The results regarding the 20 males in our sample should be interpreted with caution. Males had substantially lower CPI scores, both compared to females treated with beta-blockers and compared to males from the normative sample (1:1 matched for sex, age, and mother’s education). This difference was considered clinically significant, as it may have implications for the educational attainment of these males [25]. In our sample, we found that females represented the full range of the normal distribution, whereas males only represented the lower range of the normal distribution. A similar distribution of scores was observed in raw data published by González-Llorente and colleagues (2017) [11]. Underlying mechanisms may be sex differences in brain plasticity and neurological vulnerability during infancy, pharmacokinetic differences between males and females, or unknown pathology leading to both IH and cognitive problems in males [26,27,28]. Given these results, we cannot be certain about the long-term safety of beta-blocker treatment in male infants until further research has been done with a larger sample. Working together, the clinician and parents should weigh the risks and benefits before starting treatment of IH with beta-blockers, especially when the child is male.

A strength of the current study is the substantial size of our unique cohort of children who received either propranolol or atenolol independent of disease characteristics. The large sample size enabled us to control for covariates such as sex, mother’s education level, and dose-related variables. Additionally, we applied measures that are sensitive to subtle deviations in neurocognitive functioning.

We maintained strict inclusion criteria. Therefore, the results cannot as yet be extrapolated to the entire population of children who have received beta-blockers for IH, e.g., preterm infants or children who have been treated for less than 6 months. Given our negative findings and in this strictly defined sample, we cannot exclude a type II error, although the CPI difference found between both beta-blocker groups is not considered clinically relevant. Additionally, as in previous research, the current research was limited by a lack of a suitable control group of children with complicated IH not receiving beta-blocker treatment, since withholding beta-blocker treatment for complicated IH is considered unethical.

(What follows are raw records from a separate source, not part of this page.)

(** An integer field that is read when it is there. *)
Definition optional_integer (bits : Z) (j : json) (key : string) (current : Z) : outcome Z :=
  if contains_key j key then
    match at_key j key with
    | Some v => get_integer bits v
    | None => Throws
    end
  else Returns current.

(** The time point [millis] milliseconds after the epoch; the
    multiplication overflows outside the 64 bits of the tick count. *)
Definition of_milliseconds (millis : Z) : outcome Z :=
  let ticks := (millis * 1000000)%Z in
  if Z.leb (-9223372036854775808) ticks && Z.leb ticks 9223372036854775807
  then Returns ticks else Undefined.

(** [ExecutionContext::from_json] on the context [c]: the fields are read
    in this order, and the first that fails ends the call. *)
Definition from_json (c : t) (j : json) : outcome t :=
  bind (optional_string j "working_directory_before" (working_directory_before c))
    (fun before =>
  bind (optional_string j "working_directory_after" (working_directory_after c))
    (fun after =>
  bind (optional_string j "command_output" (command_output c)) (fun output =>
  bind (optional_string j "command_stderr" (command_stderr c)) (fun stderr =>
  bind (optional_integer 32 j "exit_code" (exit_code c)) (fun code =>
  bind (if contains_key j "timestamp_ms"
        then bind (optional_integer 64 j "timestamp_ms" 0) of_milliseconds
        else Returns (timestamp c)) (fun time =>
  Returns {| working_directory_before := before; working_directory_after := after;
             command_output := output; command_stderr := stderr;
             exit_code := code; timestamp := time |})))))).
(** * Rule-based grammar classifier of [grammer.py] (class FinalGrammarAnalyzer)

    A shallow embedding of the five analyses that [analyze_grammar] runs
    over a parsed sentence (tense, voice, clause structure, subject-verb
    agreement, article usage), followed by the properties of the
    specification that concern them.  Module [Context] embeds the text
    handling of [context.py] (class ContextAnalyzer) around the external
    translation model.

    Modelling conventions.
    - A spaCy [Doc] is a list of [Token] records holding the attributes the
      analyser reads: [text], [pos_], [tag_], [dep_], [i], [head] and
      [morph.get("Number")].
    - Python's [doc[k]] is [Py.getitem]: negative indices count from the
      end and an index out of range raises [IndexError].  Code that can
      raise lives in the error monad [Py.exc].
    - Strings are UTF-8 byte strings.  [str.lower] maps the ASCII capitals
      and U+212A KELVIN SIGN to their ASCII small letter; every other
      character has a lower case outside ASCII and its bytes are kept, so
      that comparisons with the ASCII words of the source come out as in
      Python.
    - A token object is truthy (spaCy tokens have non-empty text), so
      [if next_token and ...] is a test against [None]. *)

From Stdlib Require Import String Ascii List ZArith Bool Lia Permutation.
Import ListNotations.
Local Open Scope string_scope.
Local Open Scope Z_scope.
Lemma indexar_conserva_witness :
  filter (fun r => f_path r ∉ ["/d/informe.PDF"; "/d/sub/.oculto"])
    (archivos db_informes_indexada)
  = archivos db_informes.
Proof.
  exact (proj1 (indexar_conserva lower_ascii os_ejemplo "/d" db_informes
                  db_informes_indexada false [IndexacionCompletada 2] eq_refl eq_refl)).
Defined.

(** X4. Indexing the same tree again changes nothing but the rowids: the
    second run reports the same count and leaves the same rows, in the same
    order, and the same tags. *)
Theorem reindexar_idempotente (lower : string → string) (os : sistema) (ruta : string)
    (conn conn1 : database) (verbose : bool) (out : list salida) :
  path_exists os (Path os ruta) = Some true →
  indexar lower os ruta conn verbose = Ok (conn1, out) →
  ∃ conn2, indexar lower os ruta conn1 verbose = Ok (conn2, out)
    ∧ columnas_de <$> archivos conn2 = columnas_de <$> archivos conn1
    ∧ tags conn2 = tags conn.
Proof.
  intros Hex Hix.
  destruct (indexar_spec lower os ruta conn verbose Hex) as (tabla1 & Hix1 & Hcols1 & _).
  rewrite Hix1 in Hix. injection Hix as <- <-.
  destruct (indexar_spec lower os ruta (Database tabla1 (tags conn)) verbose Hex)
    as (tabla2 & Hix2 & Hcols2 & _).
  eexists. split; [exact Hix2|]. split; [|done]. simpl in *.
  rewrite Hcols2, Hcols1. set (recs := leidos lower os ruta).
  rewrite (foldl_upsert_columnas (foldl upsert_columnas _ _)).
  rewrite (foldl_upsert_columnas (columnas_de <$> _)).
  rewrite filter_app, list_filter_filter.
  assert (filter (fun c => c_path c ∉ c_path <$> recs) (foldl upsert_columnas [] recs) = [])
    as ->.
  { assert (∀ l : list columnas, (∀ c, c ∈ l → c ∈ recs) →
              filter (fun c => c_path c ∉ c_path <$> recs) l = []) as Hnil.
    { induction l as [|c l IHl]; intros Hl; [done|].
      rewrite filter_cons_False; [apply IHl; intros c' Hc'; apply Hl; by right|].
      intros Hout. apply Hout, list_elem_of_fmap_2, Hl. by left. }
    apply Hnil. apply elem_of_foldl_upsert_nil. }
  rewrite app_nil_r. f_equal. apply list_filter_iff. tauto.
Qed.

Lemma reindexar_idempotente_witness :
  ∃ conn2, indexar lower_ascii os_ejemplo "/d" db_indexada false
           = Ok (conn2, [IndexacionCompletada 2])
    ∧ columnas_de <$> archivos conn2 = columnas_de <$> archivos db_indexada.
Proof.
  destruct (reindexar_idempotente lower_ascii os_ejemplo "/d" db_vacia db_indexada false
              [IndexacionCompletada 2] eq_refl eq_refl) as (conn2 & Hix & Hcols & _).
  exists conn2. split; [exact Hix|exact Hcols].
Defined.

(** ** The tags *)

(** *** The order of the index *)

Lemma ltb_le (t u : string) : (t <? u)%string = true → String.le t u.
Proof.
  unfold String.ltb, String.le, String.leb. by destruct (t ?= u)%string.
Qed.

Lemma ltb_false_le (t u : string) : (t <? u)%string = false → String.le u t.
Proof.
  unfold String.ltb, String.le, String.leb. rewrite (String.compare_antisym u t).
  by destruct (t ?= u)%string.
Qed.

Lemma insertar_tag_Permutation (t : string) (l : list string) : insertar_tag t l ≡ₚ t :: l.
Proof.
  induction l as [|u l IH]; simpl; [done|].
  destruct (t <? u)%string; [done|]. rewrite IH. apply Permutation_swap.
Qed.

Lemma insertar_tag_sorted (t : string) (l : list string) :
  StronglySorted String.le l → StronglySorted String.le (insertar_tag t l).
Proof.
  induction 1 as [|u l Hs IH Hall]; simpl.
  - repeat constructor.
  - destruct (t <? u)%string eqn:E.
    + apply ltb_le in E. constructor; [by constructor|]. constructor; [done|].
      eapply Forall_impl; [exact Hall|]. intros v Hv. by etrans.
    + apply ltb_false_le in E. constructor; [done|].
      rewrite insertar_tag_Permutation. by constructor.
Qed.

Lemma index_order_snoc (l : list string) (t : string) :
  index_order (l ++ [t]) = insertar_tag t (index_order l).
Proof. unfold index_order. by rewrite foldl_snoc. Qed.

Lemma index_order_Permutation (l : list string) : index_order l ≡ₚ l.
Proof.
  induction l as [|t l IH] using rev_ind; [done|].
  rewrite index_order_snoc, insertar_tag_Permutation, IH. apply Permutation_cons_append.
Qed.

Lemma index_order_sorted (l : list string) : StronglySorted String.le (index_order l).
Proof.
  induction l as [|t l IH] using rev_ind; [constructor|].
  rewrite index_order_snoc. by apply insertar_tag_sorted.
Qed.

(** The index has one order for a set of tags, however they were added. *)
Lemma index_order_unique (l l' : list string) :
  StronglySorted String.le l' → l' ≡ₚ l → index_order l = l'.
Proof.
  intros Hs Hp. apply (StronglySorted_unique String.le); [apply index_order_sorted|done|].
  by rewrite index_order_Permutation.
Qed.

Lemma StronglySorted_filter_le (P : string → Prop) `{∀ t, Decision (P t)} (l : list string) :
  StronglySorted String.le l → StronglySorted String.le (filter P l).
Proof.
  induction 1 as [|u l Hs IH Hall]; [constructor|].
  rewrite filter_cons. case_decide; [|done]. constructor; [done|].
  apply Forall_forall. intros v Hv. apply list_elem_of_filter in Hv as [_ Hv].
  rewrite Forall_forall in Hall. by apply Hall.
Qed.

Lemma index_order_filter (P : string → Prop) `{∀ t, Decision (P t)} (l : list string) :
  index_order (filter P l) = filter P (index_order l).
Proof.
  apply index_order_unique.
  - apply StronglySorted_filter_le, index_order_sorted.
  - by rewrite index_order_Permutation.
Qed.

Lemma get_tags_for_elem (path tag : string) (conn : database) :
  tag ∈ get_tags_for path conn ↔ (path, tag) ∈ tags conn.
Proof.
  unfold get_tags_for. rewrite index_order_Permutation, list_elem_of_fmap. split.
  - intros ([p t] & -> & Hin). apply list_elem_of_filter in Hin as [Hp Hin].
    simpl in *. by subst.
  - intros Hin. exists (path, tag). split; [done|]. by apply list_elem_of_filter.
Qed.

Lemma get_tags_for_snoc (p path tag : string) (arch : list fila)
    (tabla : list (string * string)) :
  get_tags_for p (Database arch (tabla ++ [(path, tag)]))
  = if decide (path = p) then insertar_tag tag (get_tags_for p (Database arch tabla))
    else get_tags_for p (Database arch tabla).
Proof.
  unfold get_tags_for. simpl. rewrite filter_app, fmap_app.
  rewrite filter_cons, filter_nil. simpl.
  case_decide; csimpl; [apply index_order_snoc|by rewrite app_nil_r].
Qed.

(** The tags of a path depend on the set of pairs alone. *)
Lemma get_tags_for_Permutation (p : string) (arch arch' : list fila)
    (tabla tabla' : list (string * string)) :
  tabla ≡ₚ tabla' →
  get_tags_for p (Database arch tabla) = get_tags_for p (Database arch' tabla').
Proof.
  intros Hp. unfold get_tags_for. simpl. apply index_order_unique.
  - apply index_order_sorted.
  - by rewrite index_order_Permutation, Hp.
Qed.

(** X5. [tag_add] never fails, asks nothing of the path (it need not be
    indexed), and leaves [archivos] alone; afterwards the tag is among the
    tags of the path, which come in ascending order with a new tag at its
    place in that order, and the tags of every other path are as they
    were. *)
Theorem tag_add_get_tags (path tag : string) (conn : database) :
  ∃ conn', tag_add path tag conn = Ok (conn', [TagAnadido tag path])
    ∧ archivos conn' = archivos conn
    ∧ tag ∈ get_tags_for path conn'
    ∧ get_tags_for path conn'
      = (if decide (tag ∈ get_tags_for path conn) then get_tags_for path conn
         else insertar_tag tag (get_tags_for path conn))
    ∧ StronglySorted String.le (get_tags_for path conn')
    ∧ ∀ p, p ≠ path → get_tags_for p conn' = get_tags_for p conn.
Proof.
  rewrite tag_add_total. eexists. split; [reflexivity|]. split; [done|].
  destruct conn as [arch tabla]. simpl.
  assert (get_tags_for path
            (Database arch (if decide ((path, tag) ∈ tabla) then tabla
                            else tabla ++ [(path, tag)]))
          = (if decide (tag ∈ get_tags_for path (Database arch tabla))
             then get_tags_for path (Database arch tabla)
             else insertar_tag tag (get_tags_for path (Database arch tabla)))) as Heq.
  { destruct (decide ((path, tag) ∈ tabla)) as [Hin|Hout].
    - rewrite decide_True; [done|]. by apply get_tags_for_elem.
    - rewrite decide_False; [|by rewrite get_tags_for_elem].
      by rewrite get_tags_for_snoc, decide_True. }
  split; [|split; [exact Heq|split; [apply index_order_sorted|]]].
  - rewrite Heq. clear Heq. case_decide; [done|].
    rewrite insertar_tag_Permutation. by left.
  - clear Heq. intros p Hp. case_decide; [done|].
    by rewrite get_tags_for_snoc, decide_False.
Qed.
Lemma step_blocked w c img :
  isfile env w (IMG_PATH +:+ img) = false -> ok200 server img = true ->
  can_open env (IMG_PATH +:+ img) = false ->
  download_step env server (w, c) img = Raise (OSError (IMG_PATH +:+ img)).
Proof.
  unfold download_step, ok200, can_open, write_file. intros -> ->.
  destruct (resolve env _) as [f|]; [|done]. by intros ->.
Qed.

Lemma step_inv w c img w' c' :
  download_step env server (w, c) img = Ok (w', c') ->
  (isfile env w (IMG_PATH +:+ img) = true /\ w' = w /\ c' = add_skipped c) \/
  (isfile env w (IMG_PATH +:+ img) = false /\ ok200 server img = false /\
   w' = w /\ c' = add_failed c) \/
  (isfile env w (IMG_PATH +:+ img) = false /\ ok200 server img = true /\
   exists f, img_file env img = Some f /\ writable env f = true /\
     files w !! f = None /\
     w' = {| files := <[f := Bytes (content
                           (server (WIKI_BASE +:+ "/w/Special:Filepath/" +:+ img)))]>
                       (files w);
             opened := opened w ++ [IMG_PATH +:+ img] |} /\
     c' = add_success c).
Proof.
  destruct (isfile env w (IMG_PATH +:+ img)) eqn:Hc.
  - rewrite step_cached by done. intros [= <- <-]. by left.
  - destruct (ok200 server img) eqn:Hok.
    + destruct (can_open env (IMG_PATH +:+ img)) eqn:Ho.
      * unfold can_open in Ho.
        destruct (resolve env (IMG_PATH +:+ img)) as [f|] eqn:Hf; [|done].
        rewrite (step_saved w c img f) by done. intros [= <- <-].
        right. right. repeat split; try done. exists f.
        repeat split; try done.
        by apply (isfile_false_inv w (IMG_PATH +:+ img) f).
      * by rewrite step_blocked.
    + rewrite step_failed by done. intros [= <- <-]. right. left. done.
Qed.

Lemma loop_cons_inv st a l st' :
  download_loop env server st (a :: l) = Ok st' ->
  exists sa, download_step env server st a = Ok sa /\
             download_loop env server sa l = Ok st'.
Proof. cbn [download_loop]. apply bind_inv. Qed.

Lemma step_total st img st' :
  download_step env server st img = Ok st' -> total st'.2 = S (total st.2).
Proof.
  destruct st as [w c], st' as [w' c'].
  intros [(_ & _ & ->)|[(_ & _ & _ & ->)|(_ & _ & f & _ & _ & _ & _ & ->)]]%step_inv;
    unfold total; simpl; lia.
Qed.

Lemma run_total l st st' :
  download_loop env server st l = Ok st' -> total st'.2 = total st.2 + length l.
Proof.
  revert st. induction l as [|a l IH]; intros st.
  - intros [= <-]. simpl. lia.
  - intros (sa & Ha & Hl)%loop_cons_inv.
    rewrite (IH _ Hl), (step_total _ _ _ Ha). simpl. lia.
Qed.

(** A turn only ever creates a file. *)
Lemma step_only_creates st img st' f :
  download_step env server st img = Ok st' ->
  files st'.1 !! f = files st.1 !! f \/
  (files st.1 !! f = None /\ img_file env img = Some f /\ ok200 server img = true /\
   files st'.1 !! f
   = Some (Bytes (content (server (WIKI_BASE +:+ "/w/Special:Filepath/" +:+ img))))).
Proof.
  destruct st as [w c], st' as [w' c'].
  intros [(_ & -> & _)|[(_ & _ & -> & _)|(_ & Hok & f0 & Hf & _ & Hn & -> & _)]]%step_inv;
    [by left..|].
  simpl. destruct (decide (f0 = f)) as [->|Hne].
  - right. by rewrite lookup_insert_eq.
  - left. by rewrite lookup_insert_ne.
Qed.

Lemma run_only_creates l st st' f :
  download_loop env server st l = Ok st' ->
  files st'.1 !! f = files st.1 !! f \/
  (files st.1 !! f = None /\
   exists img, img ∈ l /\ img_file env img = Some f /\ ok200 server img = true /\
     files st'.1 !! f
     = Some (Bytes (content (server (WIKI_BASE +:+ "/w/Special:Filepath/" +:+ img))))).
Proof.
  revert st. induction l as [|a l IH]; intros st.
  - intros [= <-]. by left.
  - intros (sa & Ha & Hl)%loop_cons_inv.
    destruct (IH _ Hl) as [Hr|(Hn & img & Hin & Hf & Hok & Hb)];
      destruct (step_only_creates _ _ _ f Ha) as [Hs|(Hsn & Hsf & Hsok & Hsb)].
    + left. by rewrite Hr.
    + right. split; [done|]. exists a. rewrite Hr.
      repeat split; try done. by left.
    + right. split; [by rewrite <- Hs|]. exists img.
      repeat split; try done. by right.
    + rewrite Hsb in Hn. discriminate Hn.
Qed.

Lemma run_keeps l st st' f b :
  download_loop env server st l = Ok st' ->
  files st.1 !! f = Some b -> files st'.1 !! f = Some b.
Proof.
  intros Hl Hb. destruct (run_only_creates _ _ _ f Hl) as [->|[Hn _]]; [done|].
  rewrite Hb in Hn. discriminate Hn.
Qed.

Lemma isfile_keeps l st st' p :
  download_loop env server st l = Ok st' ->
  isfile env st.1 p = true -> isfile env st'.1 p = true.
Proof.
  intros Hl (f & Hf & [b Hb])%isfile_true_inv.
  apply (isfile_true_intro _ _ f Hf). exists b. by apply (run_keeps l st).
Qed.

(** When the loop is over, every name has its file or was refused. *)
Lemma run_served l st st' img :
  download_loop env server st l = Ok st' -> img ∈ l ->
  isfile env st'.1 (IMG_PATH +:+ img) = true \/ ok200 server img = false.
Proof.
  revert st. induction l as [|a l IH]; intros st Hl Hin;
    [by apply elem_of_nil in Hin|].
  apply loop_cons_inv in Hl as (sa & Ha & Hl).
  apply elem_of_cons in Hin as [->|Hin]; [|by apply (IH sa)].
  destruct st as [w c], sa as [wa ca].
  apply step_inv in Ha
    as [(Hc & -> & _)|[(_ & Hok & _)|(_ & _ & f & Hf & _ & _ & -> & _)]].
  - left. by apply (isfile_keeps l (w, ca)).
  - by right.
  - left. apply (isfile_keeps l _ _ _ Hl). simpl.
    apply (isfile_true_intro _ _ f Hf). simpl. rewrite lookup_insert_eq. by eexists.
Qed.

Lemma count_imgs_ext (P Q : string -> bool) l :
  (forall img, img ∈ l -> P img = Q img) -> count_imgs P l = count_imgs Q l.
Proof.
  induction l as [|a l IH]; intros H; simpl; [done|].
  rewrite (H a) by (by left). rewrite IH; [done|].
  intros img Hin. apply H. by right.
Qed.

Lemma count_imgs_perm (P : string -> bool) l1 l2 :
  l1 ≡ₚ l2 -> count_imgs P l1 = count_imgs P l2.
Proof. induction 1; simpl; lia. Qed.




(** *** Names that designate distinct files *)

Lemma distinct_cons a l :
  distinct_files env (a :: l) ->
  distinct_files env l /\
  forall img f, img ∈ l -> img_file env a = Some f -> img_file env img <> Some f.
Proof.
  unfold distinct_files. csimpl.
  destruct (img_file env a) as [fa|] eqn:Ha.
  - intros [Hn Hnd]%NoDup_cons. split; [done|].
    intros img f Hin [= <-] Hf. apply Hn, list_elem_of_omap. by exists img.
  - intros Hnd. split; [done|]. by intros img f _ ?.
Qed.

Lemma distinct_same l a b f :
  distinct_files env l -> a ∈ l -> b ∈ l ->
  img_file env a = Some f -> img_file env b = Some f -> a = b.
Proof.
  induction l as [|x l IH]; intros Hd Ha Hb Hfa Hfb;
    [by apply elem_of_nil in Ha|].
  apply distinct_cons in Hd as [Hd Hx].
  apply elem_of_cons in Ha as [->|Ha]; apply elem_of_cons in Hb as [->|Hb].
  - done.
  - destruct (Hx b f Hb Hfa Hfb).
  - destruct (Hx a f Ha Hfb Hfa).
  - by apply IH.
Qed.

Lemma distinct_perm l1 l2 :
  l1 ≡ₚ l2 -> distinct_files env l1 -> distinct_files env l2.
Proof. unfold distinct_files. by intros ->. Qed.

Lemma step_stable w c a w' c' img :
  download_step env server (w, c) a = Ok (w', c') ->
  (forall f, img_file env a = Some f -> img_file env img <> Some f) ->
  isfile env w' (IMG_PATH +:+ img) = isfile env w (IMG_PATH +:+ img).
Proof.
  intros [(_ & -> & _)|[(_ & _ & -> & _)|(_ & _ & f & Hf & _ & _ & -> & _)]]%step_inv
    Hne; [done..|].
  specialize (Hne f Hf). unfold isfile, img_file in *. simpl.
  destruct (resolve env (IMG_PATH +:+ img)) as [g|]; [|done].
  rewrite lookup_insert_ne; [done|]. by intros ->.
Qed.

(** The counters and the log at the end of the loop, from the state of
    the cache at its start. *)
Lemma run_exact l :
  distinct_files env l -> forall w c w' c',
  download_loop env server (w, c) l = Ok (w', c') ->
  success_img_dls c' = success_img_dls c +
    count_imgs (fun img => negb (isfile env w (IMG_PATH +:+ img))
                           && ok200 server img) l /\
  failed_img_dls c' = failed_img_dls c +
    count_imgs (fun img => negb (isfile env w (IMG_PATH +:+ img))
                           && negb (ok200 server img)) l /\
  skipped_img_dls c' = skipped_img_dls c +
    count_imgs (fun img => isfile env w (IMG_PATH +:+ img)) l /\
  opened w' = (opened w ++
    ((fun img => IMG_PATH +:+ img) <$>
     List.filter (fun img => negb (isfile env w (IMG_PATH +:+ img))
                             && ok200 server img) l))%list.
Proof.
  induction l as [|a l IH]; intros Hd w c w' c'.
  - intros [= <- <-]. simpl. rewrite app_nil_r. repeat split; lia.
  - intros ([wa ca] & Ha & Hl)%loop_cons_inv.
    apply distinct_cons in Hd as [Hd Hx].
    assert (forall img, img ∈ l ->
              isfile env wa (IMG_PATH +:+ img) = isfile env w (IMG_PATH +:+ img))
      as Hsame.
    { intros img Hin. apply (step_stable w c a wa ca img Ha).
      intros f Hf. by apply Hx. }
    destruct (IH Hd _ _ _ _ Hl) as (Hs & Hf & Hk & Ho).
    rewrite (count_imgs_ext _
               (fun img => negb (isfile env w (IMG_PATH +:+ img)) && ok200 server img))
      in Hs by (intros img Hin; by rewrite Hsame).
    rewrite (count_imgs_ext _
               (fun img => negb (isfile env w (IMG_PATH +:+ img))
                           && negb (ok200 server img)))
      in Hf by (intros img Hin; by rewrite Hsame).
    rewrite (count_imgs_ext _ (fun img => isfile env w (IMG_PATH +:+ img)))
      in Hk by done.
    rewrite (List.filter_ext_in _
               (fun img => negb (isfile env w (IMG_PATH +:+ img)) && ok200 server img))
      in Ho by (intros img Hin%list_elem_of_In; by rewrite Hsame).
    cbn [count_imgs List.filter]. rewrite Hs, Hf, Hk, Ho.
    apply step_inv in Ha
      as [(Hc & -> & ->)|[(Hc & Hok & -> & ->)|(Hc & Hok & f & _ & _ & _ & -> & ->)]];
      rewrite Hc, ?Hok; simpl; rewrite <- ?app_assoc; repeat split; lia || done.
Qed.
(** ** Counters and ceilings *)

(** Once [finished] is set the loop starts no further iteration. *)
Lemma runner_loop_finished w fuel patience count s :
  finished s.1 = true -> runner_loop w fuel patience count s = Returned tt s.
Proof. intros Hfin. destruct fuel; cbn; unfold bind, attr; by rewrite Hfin. Qed.

(** From one head of the loop to the next the counters do not decrease. *)
Lemma runner_loop_fuel w patience count fuel : forall s,
  join_agent_calls s.1 = false ->
  counters_le (final (runner_loop w fuel patience count s)).1
              (final (runner_loop w (S fuel) patience count s)).1.
Proof.
  induction fuel as [|fuel IH]; intros s Hj.
  - assert (final (runner_loop w 0 patience count s) = s) as ->.
    { cbn. unfold bind, attr. by destruct (finished s.1). }
    assert (wp (runner_loop w 1 patience count)
               (fun _ s' => counters_le s.1 s'.1) (fun _ s' => counters_le s.1 s'.1) s)
      as H.
    { eapply wp_mono; [by apply runner_loop_effect| |].
      - by intros [] s' (_ & _ & Hle & _).
      - by intros stop s' (Hle & _). }
    by apply wp_final in H.
  - destruct (finished s.1) eqn:Hfin.
    { rewrite !runner_loop_finished by done. apply counters_le_refl. }
    pose proof (iteration_effect w patience count s Hj) as Hit.
    change (runner_loop w (S (S fuel)) patience count s)
      with ((fin <- attr finished ;;
             if fin then ret tt
             else iteration w patience count ;; runner_loop w (S fuel) patience count) s).
    change (runner_loop w (S fuel) patience count s)
      with ((fin <- attr finished ;;
             if fin then ret tt
             else iteration w patience count ;; runner_loop w fuel patience count) s).
    unfold bind at 1 3. unfold attr. rewrite Hfin. unfold bind.
    unfold wp in Hit. destruct (iteration w patience count s) as [[] s1|e s1|s1];
      try apply counters_le_refl.
    apply IH. destruct Hit as [[[Hs _] _] _]. unfold settings in Hs.
    simplify_eq. congruence.
Qed.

In conclusion, this study provides robust evidence that for children with IH, treatment with propranolol or atenolol is not associated with long-term deficits in neurocognitive functioning. Although beta-blockers thus appear to be a safe treatment for IH with regard to long-term neurocognitive functioning, there are concerns about possible effects of this treatment on the long-term neurocognitive functioning of males.